When Kyle Jackson’s sister, Karlee, was attending Western University in London, England, she was enrolled in classes that taught her about Native American history. Her brother, Philadelphia Wings forward Kyle Jackson, was inspired by his sibling’s studies because the history she had learned about was their people’s history.
Members of the Ojibwe people from the Aamjiwnaang First Nation, this generation of Jackson’s are only 25% Native American. Kyle’s blonde hair and blue eyes are visual indications that he is different than other Native Americans. However, his passion and desire to understand and embrace his Native roots run deep within him.
In fact, upon learning the meaning behind why lacrosse is traditionally played and how it can be used to help people, he realized that his values and thoughts about the game were quite similar.
“Lacrosse is something that we get to just play,” Jackson said. “As much as we want to win and not lose, it’s not the end-all-be-all, and that’s how I’ve always approached lacrosse without even knowing what was being taught to Indigenous people about what lacrosse meant.”
Jackson understands that he needs to navigate a fine line when educating children about Native American culture – like when he was part of the Halifax Thunderbirds reading program – because he did not grow up in that environment. He knows he did not grow up in these communities. He knows that he was not educated on the traditions and history of his people in the same way many of his Haudenosaunee Nationals teammates were.
That is why he makes a concerted effort to understand as much of what is, and has been, going on with his people before he speaks on such matters.
“I’m not an expert, so I’m never going to speak on matters that I don’t fully understand,” Jackson said. “In today’s day and age, if they want to Google something, they can, and they can understand it just like I can. For me, I want to be educated. I want to understand what’s going on in the world so that when I show up on the world stage and at international games, I don’t look like I’m just a guy riding the coattails of Native Americans.”
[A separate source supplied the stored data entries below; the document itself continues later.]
(** C3. The normalized difference of two well-formed rasters of one shape
    is a raster of that shape which holds [(x - y) / (x + y + 1e-10)],
    unclamped, at every pixel, [x] and [y] being the values of the two
    rasters there.  On a cube with at least 151 bands [calculate_ndvi] is
    this operation on the slices of bands 90 and 50 and [calculate_ndwi] on
    those of bands 90 and 150: at every pixel [(i, j)] of the cube the two
    indices are computed from the samples [data[i, j, 90]], [data[i, j, 50]]
    and [data[i, j, 150]]. *)
Theorem indices_are_normalized_differences (data : cube npfloat) :
  wf_cube data → 150 < dim2 data →
  (∀ a b : ndarray npfloat,
     wf_ndarray a → wf_ndarray b → shape a = shape b →
     ∃ r, normalized_difference a b = Ok r ∧ shape r = shape a ∧
          ∀ i j, i < nrows a → j < ncols a →
            ∃ x y, get2 a i j = Some x ∧ get2 b i j = Some y ∧
                   get2 r i j
                   = Some (true_divide (subtract x y) (add (add x y) c_1e_10))) ∧
  ∃ red nir swir ndvi ndwi,
    band data 50 = Ok red ∧ band data 90 = Ok nir ∧ band data 150 = Ok swir ∧
    calculate_ndvi data = Ok ndvi ∧ normalized_difference nir red = Ok ndvi ∧
    calculate_ndwi data = Ok ndwi ∧ normalized_difference nir swir = Ok ndwi ∧
    shape ndvi = (dim0 data, dim1 data) ∧ shape ndwi = (dim0 data, dim1 data) ∧
    ∀ i j, i < dim0 data → j < dim1 data →
      ∃ x y z,
        get3 data i j 90 = Some x ∧ get3 data i j 50 = Some y ∧
        get3 data i j 150 = Some z ∧
        get2 nir i j = Some x ∧ get2 red i j = Some y ∧ get2 swir i j = Some z ∧
        get2 ndvi i j
        = Some (true_divide (subtract x y) (add (add x y) c_1e_10)) ∧
        get2 ndwi i j
        = Some (true_divide (subtract x z) (add (add x z) c_1e_10)).
Proof.
  intros Hwf Hb. split.
  - intros a b Ha Hwb Hs.
    destruct (normalized_difference_ok a b Hs) as (r & Hr & Hnr & Hnc & _ & Hpx).
    exists r. split; [done|]. split; [unfold shape; congruence|].
    intros i j Hi Hj. injection Hs as Hrows Hcols.
    destruct (get2_in_range a i j Ha Hi Hj) as [x Hx].
    destruct (get2_in_range b i j Hwb ltac:(lia) ltac:(lia)) as [y Hy].
    exists x, y. split; [done|]. split; [done|].
    by rewrite Hpx, Hx, Hy.
  - destruct (band_ok data 50 ltac:(lia)) as (red & Hred & Hr1 & Hc1 & Hb1).
    destruct (band_ok data 90 ltac:(lia)) as (nir & Hnir & Hr2 & Hc2 & Hb2).
    destruct (band_ok data 150 ltac:(lia)) as (swir & Hswir & Hr3 & Hc3 & Hb3).
    destruct (Hb1 Hwf) as [_ Hg1], (Hb2 Hwf) as [_ Hg2], (Hb3 Hwf) as [_ Hg3].
    change (Z.of_nat 50) with 50%Z in Hred.
    change (Z.of_nat 90) with 90%Z in Hnir.
    change (Z.of_nat 150) with 150%Z in Hswir.
    assert (shape nir = shape red) as Hs1 by (unfold shape; congruence).
    assert (shape nir = shape swir) as Hs2 by (unfold shape; congruence).
    destruct (normalized_difference_ok nir red Hs1)
      as (ndvi & Hv & Hvr & Hvc & _ & Hvp).
    destruct (normalized_difference_ok nir swir Hs2)
      as (ndwi & Hw & Hwr & Hwc & _ & Hwp).
    exists red, nir, swir, ndvi, ndwi.
    rewrite calculate_ndvi_unfold, calculate_ndwi_unfold, Hred, Hnir, Hswir. simpl.
    repeat (split; [first [done | unfold shape; congruence]|]).
    intros i j Hi Hj.
    destruct (get3_in_range data i j 90 Hwf Hi Hj ltac:(lia)) as [x Hx].
    destruct (get3_in_range data i j 50 Hwf Hi Hj ltac:(lia)) as [y Hy].
    destruct (get3_in_range data i j 150 Hwf Hi Hj ltac:(lia)) as [z Hz].
    exists x, y, z.
    rewrite Hvp, Hwp, Hg1, Hg2, Hg3, Hx, Hy, Hz. done.
Qed.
However, despite his past and his limited knowledge of these matters, Jackson has a unique story to tell kids when teaching about Native American culture. He leans into being different because he knows that no matter where you come from or how you were raised, if there is a connection between people, it shouldn’t matter what those differences are.
“I always try and navigate on that avenue,” Jackson said. “I try and show kids – and this goes for all kids – that it doesn’t matter what you look like, you can fit into your community in any way you want.”
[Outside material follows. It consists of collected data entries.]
(** *** The fixed point Policy Iteration stops at *)

Lemma init_policy_lookup (rng : state -> nat) (st : state) :
  st ∈ get_states (env self) ->
  init_policy self rng !! st =
    Some (if decide (st ∈ terminal_states (env self)) then None
          else match get_actions (env self) st with
               | [] => None
               | _ => random_choice (rng st) (get_actions (env self) st)
               end).
Proof.
  unfold init_policy.
  assert (Hbody : forall acc s,
    init_policy_body self rng acc s =
    <[s := if decide (s ∈ terminal_states (env self)) then None
           else match get_actions (env self) s with
                | [] => None
                | _ => random_choice (rng s) (get_actions (env self) s)
                end]> acc).
  { intros acc s. unfold init_policy_body.
    by destruct (decide (s ∈ terminal_states (env self))). }
  assert (Hgen : forall sts acc, st ∈ sts ->
    foldl (init_policy_body self rng) acc sts !! st =
    Some (if decide (st ∈ terminal_states (env self)) then None
          else match get_actions (env self) st with
               | [] => None
               | _ => random_choice (rng st) (get_actions (env self) st)
               end)).
  { induction sts as [|s sts IH]; intros acc Hs; [by apply elem_of_nil in Hs|].
    cbn [foldl]. destruct (decide (st ∈ sts)) as [Hsts|Hsts]; [by apply IH|].
    apply elem_of_cons in Hs as [<-|?]; [|done].
    assert (Hkeep : forall acc' v, acc' !! st = Some v ->
      foldl (init_policy_body self rng) acc' sts !! st = Some v).
    { clear IH. induction sts as [|s' sts IH']; intros acc' v Hacc'; [done|].
      cbn [foldl]. apply not_elem_of_cons in Hsts as [Hne Hsts]. apply IH'; [done|].
      rewrite Hbody. by rewrite lookup_insert_ne. }
    apply Hkeep. rewrite Hbody. apply lookup_insert_eq. }
  apply Hgen.
Qed.
(** * aws-janitor/resources/route53.go

    A shallow embedding of the Route53 handler of the AWS janitor: the two
    ownership filters, the per-zone lister, the mark-and-sweep pass and the
    inventory lister, together with the properties the specification states
    about them.

    Conventions of the embedding.
    - A Go [*string] is an [option string]; [aws.StringValue] reads it with
      the empty string for [nil], a plain dereference panics on [nil].
    - A function that can panic returns an [outcome].
    - The provider (the [*route53.Route53] client) is a record of what its
      three calls answer; paginated calls answer the pages they deliver and
      the error, if any, that ends them.
    - Everything the code does to the outside (log lines, provider calls,
      [Mark] calls) is appended to a trace of events, in program order. *)

From Stdlib Require Import ZArith Ascii String Lia.
From stdpp Require Import base option list strings gmap.

Open Scope string_scope.
Open Scope list_scope.
Open Scope nat_scope.

(** ** Data *)

(** [aws.StringValue]: the value behind the pointer, or the empty string. *)
Definition aws_StringValue (p : option string) : string :=
  match p with
  | Some s => s
  | None => ""
  end.

(** [route53.HostedZone], the two members the handler reads. *)
Record HostedZone := mkZone {
  zId : option string;
  zName : option string
}.

(** [route53.ResourceRecordSet]: name, type, and the rest of the record
    (its values), which the handler passes on untouched. *)
Record ResourceRecordSet := mkRRS {
  rName : option string;
  rType : option string;
  rRecords : list string
}.

(** [route53ResourceRecordSet]: a record set together with its zone. *)
Record route53ResourceRecordSet := mkR53 {
  zone : HostedZone;
  obj : ResourceRecordSet
}.

#[global] Instance HostedZone_eq_dec : EqDecision HostedZone.
Proof. solve_decision. Defined.
#[global] Instance ResourceRecordSet_eq_dec : EqDecision ResourceRecordSet.
Proof. solve_decision. Defined.
#[global] Instance route53ResourceRecordSet_eq_dec :
  EqDecision route53ResourceRecordSet.
Proof. solve_decision. Defined.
Regardless of his lineage, Jackson struggled to fit in when he and his family were included in Native American ceremonies. Not looking the part and having the same upbringing made him feel like he didn’t have a right to be at these events.
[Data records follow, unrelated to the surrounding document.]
(** X15. [decode] returns the sampled words of the two same-language passes
    with the batch before the time: in a time-major model the fetched
    arrays come back with their axes reversed ([time, batch] as
    [batch, time], [time, batch, beam] as [beam, batch, time]); in a
    batch-major model an array of three axes [batch, time, beam] comes back
    as [beam, batch, time] and any other array as it is.  Whether the second
    array is rolled is decided by the rank of the first alone, so two arrays
    of different ranks end in a [ValueError].  The two summaries are passed
    on, the model is left as it was, and on a model of another mode the
    call fails the assertion of [infer]. *)
Theorem decode_layout (g : Graph) (hparams : HParams) (mode : ModeKeys)
  (it1 it2 it3 it4 : BatchedInput) (tab1 tab2 : string)
  (rtab1 rtab2 : option string) (scope : scope_arg) (st : State) :
  new_model g hparams mode it1 it2 it3 it4 tab1 tab2 rtab1 rtab2 scope = Ok st ->
  forall (A : Type) (sess_run : tensor -> fetched A),
    (mode <> INFER -> Fetching.decode sess_run st = Raise AssertionError)
    /\ (mode = INFER ->
        exists words_src words_tgt : tensor,
          lookup "sample_words_src" (self st) = Some (VTensor words_src)
          /\ lookup "sample_words_tgt" (self st) = Some (VTensor words_tgt)
          /\ forall a b : ndarray A,
               sess_run words_src = FArray a ->
               sess_run words_tgt = FArray b ->
               let summary := sess_run (Op "no_op" []) in
               let returns x y :=
                 Fetching.decode sess_run st
                 = Ok (((FArray x, summary), (FArray y, summary)), st) in
               (time_major hparams = true ->
                exists x y, returns x y /\ axes_reversed a x /\ axes_reversed b y)
               /\ (time_major hparams = false -> ndim a = 3%nat -> ndim b = 3%nat ->
                   exists x y, returns x y /\ beam_first a x /\ beam_first b y)
               /\ (time_major hparams = false -> ndim a = 3%nat -> ndim b <> 3%nat ->
                   Fetching.decode sess_run st
                   = Raise (ValueError "axes don't match array"))
               /\ (time_major hparams = false -> ndim a <> 3%nat -> returns a b)).
Proof.
  intros H A sess_run.
  pose proof (new_model_early_attributes _ _ _ _ _ _ _ _ _ _ _ _ _ H)
    as (Hm & Htm & _).
  split.
  { intros Hne. exact (proj1 (Fetching_wrong_mode sess_run st mode Hm Hne)). }
  intros ->.
  apply new_model_INFER_self in H.
  destruct H as (st2 & e1 & e2 & t1 & t2 & l1 & l2 & l3 & l4 & s1 & s2 & s3 & s4
                 & f1 & f2 & f3 & f4 & _ & _ & S2 & _ & _ & _ & Hst).
  assert (Hi : Fetching.infer sess_run st
               = Ok (((sess_run l1, sess_run (Op "no_op" []), sess_run s1,
                       sess_run (Op "lookup" [Op t1 []; Op "to_int64" [s1]])),
                      (sess_run l2, sess_run (Op "no_op" []), sess_run s2,
                       sess_run (Op "lookup" [Op t2 []; Op "to_int64" [s2]]))), st)).
  { apply Fetching_infer_run; try exact Hm; rewrite Hst; reflexivity. }
  eexists _, _.
  split; [rewrite Hst; reflexivity|]. split; [rewrite Hst; reflexivity|].
  clear Hst. intros a b Ha Hb summary returns. unfold returns. clear returns.
  unfold Fetching.decode.
  rewrite (bind_run _ _ _ _ _ Hi). cbv beta iota.
  rewrite (bind_run _ _ _ _ _ (get_bool_bound _ _ _ Htm)).
  rewrite Ha, Hb. fold summary.
  split; [| split; [| split]].
  - intros ->. apply layout_time_major.
  - intros ->. apply (proj1 (layout_batch_major a b summary summary st)).
  - intros ->. apply (proj1 (proj2 (layout_batch_major a b summary summary st))).
  - intros ->. apply (proj2 (proj2 (layout_batch_major a b summary summary st))).
Qed.

(** X16. [decode_cross] lays out the sampled words of the two cross passes
    as [decode] does those of the same-language passes: axes reversed in a
    time-major model, [batch, time, beam] rolled to [beam, batch, time] in a
    batch-major one, anything else as it is; a [ValueError] when only the
    first array has three axes; the assertion of [infer_cross] on a model of
    another mode. *)
Theorem decode_cross_layout (g : Graph) (hparams : HParams) (mode : ModeKeys)
  (it1 it2 it3 it4 : BatchedInput) (tab1 tab2 : string)
  (rtab1 rtab2 : option string) (scope : scope_arg) (st : State) :
  new_model g hparams mode it1 it2 it3 it4 tab1 tab2 rtab1 rtab2 scope = Ok st ->
  forall (A : Type) (sess_run : tensor -> fetched A),
    (mode <> INFER -> Fetching.decode_cross sess_run st = Raise AssertionError)
    /\ (mode = INFER ->
        exists words_src words_tgt : tensor,
          lookup "sample_words_src_cross" (self st) = Some (VTensor words_src)
          /\ lookup "sample_words_tgt_cross" (self st) = Some (VTensor words_tgt)
          /\ forall a b : ndarray A,
               sess_run words_src = FArray a ->
               sess_run words_tgt = FArray b ->
               let summary := sess_run (Op "no_op" []) in
               let returns x y :=
                 Fetching.decode_cross sess_run st
                 = Ok (((FArray x, summary), (FArray y, summary)), st) in
               (time_major hparams = true ->
                exists x y, returns x y /\ axes_reversed a x /\ axes_reversed b y)
               /\ (time_major hparams = false -> ndim a = 3%nat -> ndim b = 3%nat ->
                   exists x y, returns x y /\ beam_first a x /\ beam_first b y)
               /\ (time_major hparams = false -> ndim a = 3%nat -> ndim b <> 3%nat ->
                   Fetching.decode_cross sess_run st
                   = Raise (ValueError "axes don't match array"))
               /\ (time_major hparams = false -> ndim a <> 3%nat -> returns a b)).
Proof.
  intros H A sess_run.
  pose proof (new_model_early_attributes _ _ _ _ _ _ _ _ _ _ _ _ _ H)
    as (Hm & Htm & _).
  split.
  { intros Hne. exact (proj2 (Fetching_wrong_mode sess_run st mode Hm Hne)). }
  intros ->.
  apply new_model_INFER_self in H.
  destruct H as (st2 & e1 & e2 & t1 & t2 & l1 & l2 & l3 & l4 & s1 & s2 & s3 & s4
                 & f1 & f2 & f3 & f4 & _ & _ & S2 & _ & _ & _ & Hst).
  assert (Hi : Fetching.infer_cross sess_run st
               = Ok (((sess_run l4, sess_run (Op "no_op" []), sess_run s4,
                       sess_run (Op "lookup" [Op t1 []; Op "to_int64" [s4]])),
                      (sess_run l3, sess_run (Op "no_op" []), sess_run s3,
                       sess_run (Op "lookup" [Op t2 []; Op "to_int64" [s3]]))), st)).
  { apply Fetching_infer_cross_run; try exact Hm; rewrite Hst; reflexivity. }
  eexists _, _.
  split; [rewrite Hst; reflexivity|]. split; [rewrite Hst; reflexivity|].
  clear Hst. intros a b Ha Hb summary returns. unfold returns. clear returns.
  unfold Fetching.decode_cross.
  rewrite (bind_run _ _ _ _ _ Hi). cbv beta iota.
  rewrite (bind_run _ _ _ _ _ (get_bool_bound _ _ _ Htm)).
  rewrite Ha, Hb. fold summary.
  split; [| split; [| split]].
  - intros ->. apply layout_time_major.
  - intros ->. apply (proj1 (layout_batch_major a b summary summary st)).
  - intros ->. apply (proj1 (proj2 (layout_batch_major a b summary summary st))).
  - intros ->. apply (proj2 (proj2 (layout_batch_major a b summary summary st))).
Qed.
“Growing up, it felt uncomfortable going to Native American events because it didn’t feel like I was supposed to be there,” Jackson said. “It wasn’t until I was a lot older that I started to join the World teams and play with those guys that I started to get comfortable with it.”
As he has grown up and embraced his roots, Jackson feels much more like part of the community. It is a part of who he is, and he is proud. Now with the Philadelphia Wings, he will be making great strides to educate more kids about his culture, just as he has increasingly done throughout his NLL career.